Multi-Label Image Recognition with Graph Convolutional Networks (1904.03582v1)

Published 7 Apr 2019 in cs.CV and cs.LG

Abstract: The task of multi-label image recognition is to predict a set of object labels that present in an image. As objects normally co-occur in an image, it is desirable to model the label dependencies to improve the recognition performance. To capture and explore such important dependencies, we propose a multi-label classification model based on Graph Convolutional Network (GCN). The model builds a directed graph over the object labels, where each node (label) is represented by word embeddings of a label, and GCN is learned to map this label graph into a set of inter-dependent object classifiers. These classifiers are applied to the image descriptors extracted by another sub-net, enabling the whole network to be end-to-end trainable. Furthermore, we propose a novel re-weighted scheme to create an effective label correlation matrix to guide information propagation among the nodes in GCN. Experiments on two multi-label image recognition datasets show that our approach obviously outperforms other existing state-of-the-art methods.
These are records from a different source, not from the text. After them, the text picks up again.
(* ===== verification/PtraceMem.v ===== *)
(** Registers and memory of a traced guest
    ([include/linuxity/runtime/linux/ptrace_regs.hpp] and the memory half of
    [include/linuxity/runtime/linux/ptrace_trap.hpp]).

    [RegView] is the struct [Regs], of which there is one per architecture;
    [Ptrace] the system calls that reach a stopped task, with the laws of
    ptrace(2) and process_vm_writev(2) the code relies on.  [place] is the
    first half of [PtraceTrap::redirect], up to the point where the task runs
    its system call, and [build_argv] that of [exec_through_interp].

    Addresses are words.  The theorems take a stack pointer far enough from
    zero for the scratch area below it not to wrap. *)

From S2P Require Import Prelude Sysno Abi GuestMem Dirents.
Import Abi Bytes Dirents.

Module PtraceMem.

(** * Registers *)

Class RegView (R : Type) := {
  nr : R -> Z;
  sp : R -> Z;
  pc : R -> Z;
  ret : R -> Z;
  arg : R -> Z -> Z;
  set_arg : R -> Z -> Z -> R;
  set_ret : R -> Z -> R;
  skip_call : R -> R;
  set_nr : R -> Z -> R;
  rewind_to_syscall : R -> R;
  (** What [commit_skip] and [commit_nr] write to [NT_ARM_SYSTEM_CALL]. *)
  skip_code : R -> option Z;
  nr_code : R -> option Z
}.

Class RegLaws (R : Type) `{RegView R} := {
  arg_set_arg r i j v : 0 <= i < 6 -> arg (set_arg r i v) j = if j =? i then v else arg r j;
  sp_set_arg r i v : sp (set_arg r i v) = sp r;
  nr_set_arg r i v : nr (set_arg r i v) = nr r;
  pc_set_arg r i v : pc (set_arg r i v) = pc r;
  ret_set_ret r v : ret (set_ret r v) = u64 v
}.
Definition resume_after_event (p : P) (s : Trap R) (w : Z) : P :=
  let in_c := match tasks s !! w with Some t => in_call t | None => false end in
  if seccomp s && in_c then step p w 0 else resume_run p s w 0.

Definition resume_task (p : P) (s : Trap R) (w : Z) : P * Trap R :=
  match tasks s !! w with
  | None => (resume_run p s w 0, s)
  | Some t =>
      (resume_run p s w (pending_sig t),
       set_task s w {| in_call := in_call t; action := action t; pending_sig := 0; t_regs := t_regs t;
                       on_exit := on_exit t |})
  end.

(** ** New and dead tasks *)

Definition new_tracee (p : P) (s : Trap R) (w event : Z) : Trap R :=
  let np := event_msg p w in
  if np =? 0 then s
  else
    let s := adopt s np in
    if negb (event =? EV_CLONE) then
      let '(e, x) := note_process (tgid_of p) (pids s) w np in push (with_pids s x) [e]
    else
      let '(e, x) := note_thread (tgid_of p) (pids s) w np in
      push (with_pids s x) (match e with Some e => [e] | None => [] end).

(** What [next] and [step_to_exit] do alike when [w] ends. *)
Definition reap (p : P) (s : Trap R) (w code : Z) : Trap R :=
  let s := if w =? root_pid (pids s) then with_flags s (booted_root s) code (exited s) (draining s) else s in
  let s := match gpid (pids s) !! w with
           | None => s
           | Some g =>
               let s := push s [ProcessTable.ev_reap g] in
               let '(es, x) := reparent_orphans_of (tgid_of p) (ppid_of p) (tids s) (pids s) g in
               push (with_pids s x) es
           end in
  let s := with_tasks s (delete w (tasks s)) (live s - 1) in
  with_pids (with_stops s (stopped s ∖ {[w]}) (stop_owed s ∖ {[w]})) (forget_tgid (pids s) w).

Definition begin_drain (p : P) (s : Trap R) : P * Trap R :=
  (foldl (fun p t => (send_process (send_process p t SIGCONT).2 t SIGTERM).2) p (tids s),
   with_flags s (booted_root s) (exit_code s) (exited s) true).

Definition kill_remaining (p : P) (s : Trap R) : P * Trap R :=
  (foldl kill_hard p (tids s), with_tasks s ∅ 0).

Definition exit_status (st : WStatus) : option Z :=
  match st with
  | ws_exited c => Some c
  | ws_signaled sig => Some (128 + sig)
  | _ => None
  end.

(** ** Exit stops *)

(** [Regs rr{}; (void)Regs::fetch(w, rr)]. *)
Definition fetch (p : P) (w : Z) : R := default zero (getregs p w).

Definition store (p : P) (w : Z) (r : R) : P := (setregs p w r).2.

(** The low half of a word, and the word with another one. *)
Definition low32 (w : Z) : Z := i32 w.
Definition with_low32 (w v : Z) : Z := Z.lor (Z.land w (u64 (Z.lnot 0xffffffff))) (u32 v).

Definition is_getlk (r : R) : bool :=
  bool_decide (decode a (nr r) = fcntl) && (arg r 1 =? 5) && negb (arg r 2 =? 0).
Definition is_peercred (r : R) : bool :=
  bool_decide (decode a (nr r) = getsockopt) && (arg r 1 =? 1) && (arg r 2 =? 17) && negb (arg r 3 =? 0).
Definition needs_out_fixup (r : R) : bool := is_getlk r || is_peercred r.
Definition owes_exit_stop (n : Z) : bool := returns_pid a n || bool_decide (decode a n = waitid).

Definition known (p : P) (s : Trap R) (host : Z) : Z := known_gpid_of (tgid_of p) (tids s) (pids s) host.

Definition translate_getlk (p : P) (s : Trap R) (w : Z) (r : R) : P :=
  if negb (i64 (ret r) =? 0) then p
  else
    let at_ := u64 (arg r 2 + 24) in
    match peek p w at_ with
    | None => p
    | Some word =>
        let host := low32 word in
        if host <=? 0 then p else (poke p w at_ (with_low32 word (known p s host))).2
    end.

Definition translate_peercred (p : P) (s : Trap R) (w : Z) (r : R) : P :=
  if negb (i64 (ret r) =? 0) then p
  else
    let at_ := arg r 3 in
    match peek p w at_, peek p w (u64 (at_ + 8)) with
    | Some w0, Some w1 =>
        let host := low32 w0 in
        let g := if 0 <? host then known p s host else 0 in
        if g <=? 0 then p
        else (poke (poke p w at_ (u32 g)).2 w (u64 (at_ + 8)) (with_low32 w1 0)).2
    | _, _ => p
    end.

(** [si_pid] of the [siginfo_t] a [waitid] filled. *)
Definition translate_waitid (p : P) (s : Trap R) (w : Z) (r : R) : P * Trap R :=
  let infop := arg r 2 in
  if negb (i64 (ret r) =? 0) || (infop =? 0) then (p, s)
  else
    let at_ := u64 (infop + 16) in
    match peek p w at_ with
    | None => (p, s)
    | Some word =>
        let host := low32 word in
        if host <=? 0 then (p, s)
        else let '(g, x) := gpid_of (pids s) host in ((poke p w at_ (with_low32 word g)).2, with_pids s x)
    end.

(** The process number a forwarded call returned. *)
Definition translate_ret (p : P) (s : Trap R) (w : Z) (r : R) : P * Trap R :=
  let host := i32 (ret r) in
  if host <=? 0 then (p, s)
  else let '(g, x) := gpid_of (pids s) host in (store p w (set_ret r g), with_pids s x).

Definition end_call (s : Trap R) (w : Z) : Trap R :=
  let t := task s w in
  set_task s w {| in_call := false; action := None; pending_sig := pending_sig t; t_regs := t_regs t;
                  on_exit := on_exit t |}.

(** A kept callback, which is dropped first. *)
Definition run_on_exit (p : P) (s : Trap R) (w : Z) (oe : OnExit) : P * Trap R :=
  let t := task s w in
  let s := set_task s w {| in_call := in_call t; action := action t; pending_sig := pending_sig t;
                           t_regs := t_regs t; on_exit := None |} in
  match oe with
  | oe_retry entry => (store p w (rewind_to_syscall entry), s)
  | oe_deferred path_arg guest_ptr token =>
      let v := i64 (ret (fetch p w)) in
      let p := if (v <=? -512) && (-516 <=? v) then
                 match getregs p w with
                 | Some now => store p w (set_arg now path_arg guest_ptr)
                 | None => p
                 end
               else p in
      (p, with_cur s (cur s) (fired s ++ [(token, v)]))
  end.

Definition finalize_exit (p : P) (s : Trap R) (w : Z) : P * Trap R :=
  let t := task s w in
  match on_exit t with
  | Some oe => run_on_exit p s w oe
  | None =>
      let r := fetch p w in
      let '(p, s) :=
        match action t with
        | Some v => (store p w (set_ret r v), s)
        | None =>
            if decide (decode a (nr r) = waitid) then translate_waitid p s w r
            else if is_getlk r then (translate_getlk p s w r, s)
            else if is_peercred r then (translate_peercred p s w r, s)
            else if returns_pid a (nr r) then translate_ret p s w r
            else (p, s)
        end in
      (p, end_call s w)
  end.

(** ** [next] *)

Inductive Answer := go_on | over | frame (f : list Z * Z * Z).

(** The six arguments, the number and the pc. *)
Definition fill_frame (r : R) : Answer :=
  frame ((fun i => arg r i) <$> [0; 1; 2; 3; 4; 5], nr r, pc r).

(** Handing an entry stop to the dispatcher. *)
Definition enter (p : P) (s : Trap R) (w : Z) (rr : R) : Answer * P * Trap R :=
  let t := task s w in
  let s := with_cur s w (fired s) in
  let '(p, r) := match entry_args a (pids s) rr with
                 | Some wr => (store p w wr, wr)
                 | None => (p, rr)
                 end in
  (fill_frame r, p,
   set_task s w {| in_call := true; action := action t; pending_sig := pending_sig t; t_regs := Some r;
                   on_exit := on_exit t |}).

(** The root's first [execve], whose path is a host path already. *)
Definition is_bootstrap (s : Trap R) (w : Z) (rr : R) : bool :=
  negb (booted_root s) && (w =? root_pid (pids s))
  && (bool_decide (decode a (nr rr) = execve) || bool_decide (decode a (nr rr) = execveat)).
(** [remove_suffix] of slashes, one character always kept. *)
Fixpoint drop_slashes (rev : str) : str :=
  match rev with
  | [] => []
  | x :: rest => if bool_decide (x = slash) && negb (bool_decide (rest = [])) then drop_slashes rest else rev
  end.

Definition dot_tail (p : str) : DotTail :=
  let p := reverse (drop_slashes (reverse p)) in
  if bool_decide (p = dot) || ends_with p (slash :: dot) then dt_dot
  else if bool_decide (p = dotdot) || ends_with p (slash :: dotdot) then dt_dotdot
  else dt_none.

Definition virtual_is_writable (p : str) : bool := ends_with p (lit "/comm").

Inductive VMut := vm_create | vm_exists | vm_remove | vm_meta.

Definition virtual_mut_errno (abs : str) (op : VMut) : Errno :=
  match op with
  | vm_create => enoent
  | vm_exists => eexist
  | vm_meta => eperm
  | vm_remove =>
      let body := skip_slashes abs in
      let at_root := match find_char slash body with
                     | None => true
                     | Some k => bool_decide (find_from slash body (S k) = None)
                     end in
      if at_root then eacces else eperm
  end.

Definition access_errno (e : Z) : Errno :=
  if e =? errno_value eacces then eacces
  else if e =? errno_value eloop then eloop
  else if e =? errno_value enotdir then enotdir
  else if e =? errno_value enametoolong then enametoolong
  else enoent.

Definition path_is_ancestor (anc p : str) : bool :=
  negb (bool_decide (anc = [])) && negb (bool_decide (p = []))
  && (length anc <? length p)%nat && bool_decide (take (length anc) p = anc)
  && (bool_decide (p !! length anc = Some slash) || bool_decide (last anc = Some slash)).

(** * Helpers on the state *)

Section helpers.
Context {F M : Type} `{HostFs F} `{HostAccess F} `{GuestMem M} (io : bool).
Notation C := (Call F M).

Definition cstr_arg (r : Regs) (i : nat) : C str := fun s => Some (read_cstr (mem s) (arg r i), s).

Definition fd_path (fd : Z) : C str := fun s =>
  let '(p, ps) := path_of_fd (procs s) fd in Some (p, with_procs s ps).
(** The device numbers statx reports are the halves [makedev] joined. *)
Lemma device_numbers_round_trip ma mi :
  0 <= ma < 2 ^ 32 -> 0 <= mi < 2 ^ 32 ->
  major_of (makedev ma mi) = ma /\ minor_of (makedev ma mi) = mi.
Proof.
  intros Hma Hmi. apply bits_range in Hma, Hmi; [|lia..].
  split; [rewrite <- Hma at 2|rewrite <- Hmi at 2]; unfold major_of, minor_of, u32; rewrite <- Z.land_ones by lia;
  change 0xfffff000 with (Z.shiftl (Z.ones (32 - 12)) 12); change 0xfff with (Z.shiftl (Z.ones (12 - 0)) 0);
  change 0xffffff00 with (Z.shiftl (Z.ones (32 - 8)) 8); change 0xff with (Z.shiftl (Z.ones (8 - 0)) 0);
  apply Z.bits_inj'; intros n Hn; rewrite !(Z.land_spec _ (Z.ones 32)), Z.lor_spec, !testbit_mask, !Z.testbit_ones_nonneg by lia;
    rewrite !Z.shiftr_spec, ?makedev_bit by lia; (destruct (Z.ltb_spec n 32); [|by rewrite !andb_false_r]);
    rewrite !andb_true_r.
  - replace (n + 32 - 32) with n by lia. replace (n + 8 - 8) with n by lia. split_ranges; cbn [andb];
      rewrite ?andb_true_r, ?andb_false_r, ?orb_false_r, ?orb_false_l; try done.
  - replace (n + 12 - 12) with n by lia. split_ranges; cbn [andb];
      rewrite ?andb_true_r, ?andb_false_r, ?orb_false_r, ?orb_false_l; try done.
Qed.

(** ** Times before 1970 *)

(** The fast path's nanosecond counter is unsigned: the second before the
    epoch comes out as one of the year 2554, which the kernel does not say. *)
Lemma fast_time_wraps :
  timespec (ns_of (-1, 0)) = [(8%nat, 18446744072); (8%nat, 709551616)] /\
  encode (timespec (ns_of (-1, 0))) <> encode (raw_time (-1, 0)).
Proof. split; [reflexivity|]. vm_compute. discriminate. Qed.

(** * An example *)

Import NamespaceSafety.
#[local] Existing Instance Flat.flat_memory.
Definition do_chroot (r : Regs) : C Fate :=
  raw ← cstr_arg r 0;
  s ← get;
  abs ← do_absolutize io raw (cwd (procs s));
  pc ← classify_read io abs;
  s ← get;
  match realm pc with
  | absent => mret (error (pc_error pc))
  | host_backed =>
      unless_errno (not_a_directory (match stat (host (world s)) (host_path pc) with
                                     | inl nd => Some nd | inr _ => None end))
        (mret (value 0))
  | virtual_file => mret (value 0)
  end.

Definition do_getcwd (r : Regs) : C Fate :=
  s ← get;
  let c := cwd (procs s) in
  let need := Z.of_nat (length c) + 1 in
  let cap := arg r 1 in
  if cap =? 0 then mret (error einval)
  else if cap <? need then mret (error erange)
  else reply need (arg r 0) (map Dirents.byte_of c ++ [0]).

(** ** statfs, sockets, extended attributes *)

Definition path_statfs (r : Regs) : C Fate :=
  empty ← empty_path_arg r 0 (-1);
  if (empty : bool) then mret (error enoent)
  else
    abs ← resolve_arg io live r 0 false true;
    pc ← classify_read io abs;
    match realm pc with
    | host_backed => mret (FRedirect (redirect_to 0 (host_path pc)))
    | virtual_file => write_statfs (arg r 1) abs
    | absent => mret (error (pc_error pc))
    end.

Definition do_fstatfs (r : Regs) : C Fate :=
  gp ← fd_path (i32 (arg r 0));
  s ← get;
  if negb (bool_decide (gp = [])) && under_virtual_mount (mounts (world s)) gp
  then write_statfs (arg r 1) gp else mret forward.

Definition do_socket (r : Regs) : C Fate :=
  mret (if (arg r 0 =? 16) && (arg r 2 =? 9) then error eprotonosupport else forward).

(** The attribute namespaces that are accepted and dropped. *)
Definition dropped_xattr (name : str) : bool :=
  starts_with name (lit "security.") || starts_with name (lit "system.") || starts_with name (lit "trusted.").

Definition path_xattr (r : Regs) (for_write follow : bool) (path_arg_ : nat) (at_ : bool) : C Fate :=
  empty ← empty_path_arg r path_arg_ (-1);
  if (empty : bool) then mret (error enoent)
  else
    abs ← resolve_arg io live r path_arg_ at_ true;
    name ← cstr_arg r 1;
    if for_write && dropped_xattr name then mret (value 0)
    else
      pc ← do_classify io abs for_write follow copy_leaf;
      mret match realm pc, host_path pc with
           | virtual_file, _ => error enotsup
           | _, [] => error (pc_error pc)
           | _, hp => FRedirect (redirect (path_arg_from (Z.of_nat path_arg_) hp abs))
           end.

(** ** Descriptors *)

Definition do_close (r : Regs) : C Fate :=
  update (fun s => with_procs s (unbind_fd (procs s) (i32 (arg r 0))));; mret forward.

Definition do_dup (r : Regs) : C Fate :=
  mret (FForward (Some {| dup_from := i32 (arg r 0); close_first := -1 |})).

Definition do_dup2 (r : Regs) : C Fate :=
  mret (FForward (Some {| dup_from := i32 (arg r 0); close_first := i32 (arg r 1) |})).
Definition open_host (flags : Z) (path_arg_ : nat) (abs hp : str) : C Fate :=
  s ← get;
  let f := host (world s) in
  let fifo := if fifos_emulated && negb (has_for arch flags path) && MetaStore.is_fifo (meta (world s)) abs
              then match stat_full f hp with
                   | Some st => if is_type (st_mode st) ft_regular then Some (u64 (st_dev st), u64 (st_ino st)) else None
                   | None => None
                   end
              else None in
  match fifo with
  | Some key => fifo_open abs key flags path_arg_
  | None =>
      update (fun s => with_pending s (pending_path abs flags (pending s)));;
      (if writable flags then grant_root_write abs hp
       else update (fun s => with_pending s
              {| pending_open := pending_open (pending s); pending_flags := pending_flags (pending s);
                 pending_dir := true; pending_lazy := abs; pending_entries := pending_entries (pending s) |}));;
      s ← get;
      let blocks := negb (has_for arch flags nonblock) && negb (has_for arch flags path)
                    && match stat_full (host (world s)) hp with
                       | Some st => is_type (st_mode st) ft_fifo
                       | None => false
                       end in
      mret (FRedirect {| first := path_arg (Z.of_nat path_arg_) hp; second := None; make_parents := false;
                         may_block := blocks; force_ret := None; scrub := None |})
  end.

Definition open_virtual (flags : Z) (path_arg_ : nat) (vp : str) : C Fate :=
  if writable flags && negb (virtual_is_writable vp) then mret (error eacces)
  else
    vf ← do_produce vp;
    match vf with
    | inr e => mret (error e)
    | inl vf =>
        s ← get;
        let bytes := if bool_decide (vf_bytes vf = []) && is_proc_maps vp
                     then map Dirents.byte_of (guest_maps s) else vf_bytes vf in
        set_pending {| pending_open := vp; pending_flags := 0; pending_dir := vf_is_dir vf;
                       pending_lazy := pending_lazy (pending s); pending_entries := vf_entries vf |};;
        mret (FInject {| inj_path_arg := Z.of_nat path_arg_; content := bytes; Abi.is_dir := vf_is_dir vf |})
    end.

Definition path_open_flags (r : Regs) (path_arg_ : nat) (at_ : bool) (flags : Z) : C Fate :=
  raw0 ← cstr_arg r path_arg_;
  match raw0 with
  | [] => mret (if has_at flags empty_path then forward else error enoent)
  | _ =>
      e ← dot_prefix_error io r path_arg_ at_;
      unless_errno e (
        abs ← resolve_arg io live r path_arg_ at_ true;
        pc ← do_classify io abs (writable flags) true (open_intent flags);
        e ← exclusive_error flags raw0 abs pc;
        unless_errno e (
          early ← nofollow_answer flags path_arg_ abs;
          match early with
          | Some f => mret f
          | None =>
              s ← get;
              if bool_decide (open_intent flags = parents_only)
                 && dot_traversal_denied (host (world s)) raw0 (host_path pc)
              then mret (error eacces)
              else
                match realm pc with
                | host_backed => open_host flags path_arg_ abs (host_path pc)
                | virtual_file => open_virtual flags path_arg_ (virtual_name pc abs)
                | absent => mret (error (pc_error pc))
                end
          end))
  end.

Definition path_open (r : Regs) (path_arg_ : nat) (at_ : bool) : C Fate :=
  path_open_flags r path_arg_ at_ (arg r (S path_arg_)).

Definition path_openat2 (r : Regs) : C Fate :=
  s ← get;
  path_open_flags r 1 true (match copy_in (mem s) (arg r 2) 8 with Some b => le_val b | None => 0 end).

(** ** When the descriptor is known *)

Record PendingOpen := { po_pid : Z; po_ppid : Z; po_path : str; po_flags : Z }.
In addition, visualization analyses reveal that the classifiers learned by our model maintain meaningful semantic topology.

Authors (4)

Zhao-Min Chen (4 papers)
Xiu-Shen Wei (40 papers)
Peng Wang (832 papers)
Yanwen Guo (41 papers)

Citations (928)

View on Semantic Scholar

Summary

Multi-Label Image Recognition with Graph Convolutional Networks

The paper presents a multi-label classification model tailored for image recognition, leveraging the structures and properties of Graph Convolutional Networks (GCNs). The goal of multi-label image recognition is to predict a set of object labels present in an image. Considering that objects often co-occur within images, modeling label dependencies can significantly enhance recognition performance. This research proposes a novel approach to capture and explore these label dependencies using GCNs.

Key Contributions

This paper introduces several pivotal advancements in multi-label image recognition:

GCN-Based Classification Model: The central innovation is the introduction of a GCN-based framework, termed ML-GCN. This model treats the classification problem via a directed graph constructed over object labels. Each node in this directed graph corresponds to a label, represented by its word embedding. GCNs are employed to map this label graph into a set of inter-dependent object classifiers. These classifiers are subsequently applied to image descriptors, ensuring the entire network remains end-to-end trainable.
Novel Re-weighted Scheme: The authors propose a novel re-weighted scheme to construct an effective label correlation matrix. This matrix guides the information propagation among nodes within the GCN, balancing the feature update between nodes and their neighborhoods. This re-weighted scheme aims to circumvent overfitting and over-smoothing, common issues in GCN applications.
Empirical Validation: The robustness and efficacy of the proposed method are validated through extensive experiments on two benchmark multi-label image recognition datasets: MS-COCO and VOC 2007. The ML-GCN evidently outperforms existing state-of-the-art methods across various metrics, demonstrating its superior performance.

Methodology

The methodology employed in this research encompasses several critical steps:

Graph Construction: The paper constructs a directed graph over the object labels using their word embeddings. Label dependencies are modeled using conditional probabilities derived from the co-occurrence patterns in the training data. The resultant adjacency matrix is initially binary and subsequently re-weighted.
GCN Layers: The model incorporates stacked GCN layers to propagate node features across the graph. Here, the graph convolution operation is employed to update node representations by aggregating information from adjacent nodes.
Image Representation Learning: For extracting image features, the model utilizes deep convolutional neural networks, specifically ResNet-101, pre-trained on ImageNet. Global max-pooling is applied to derive image-level descriptors which are then processed by the inter-dependent object classifiers.

Results and Analysis

The experimental results reveal that the ML-GCN substantially improves multi-label image recognition performance:

MS-COCO Dataset: Observations indicate that ML-GCN achieves a mean Average Precision (mAP) of 83.0%, outperforming the previous best model by a significant margin. Metrics such as average per-class Precision (CP) and Recall (CR) also show marked improvements.
VOC 2007 Dataset: The model attains a mAP of 94.0%, again surpassing existing approaches. This demonstrates the generalizability and robustness of the proposed method across different datasets.
Visualization: The visualization of learned classifiers using t-SNE validates that the classifiers exhibit meaningful semantic topology. Classifiers for semantically related concepts are positioned close, enhancing the interpretability of the learned model.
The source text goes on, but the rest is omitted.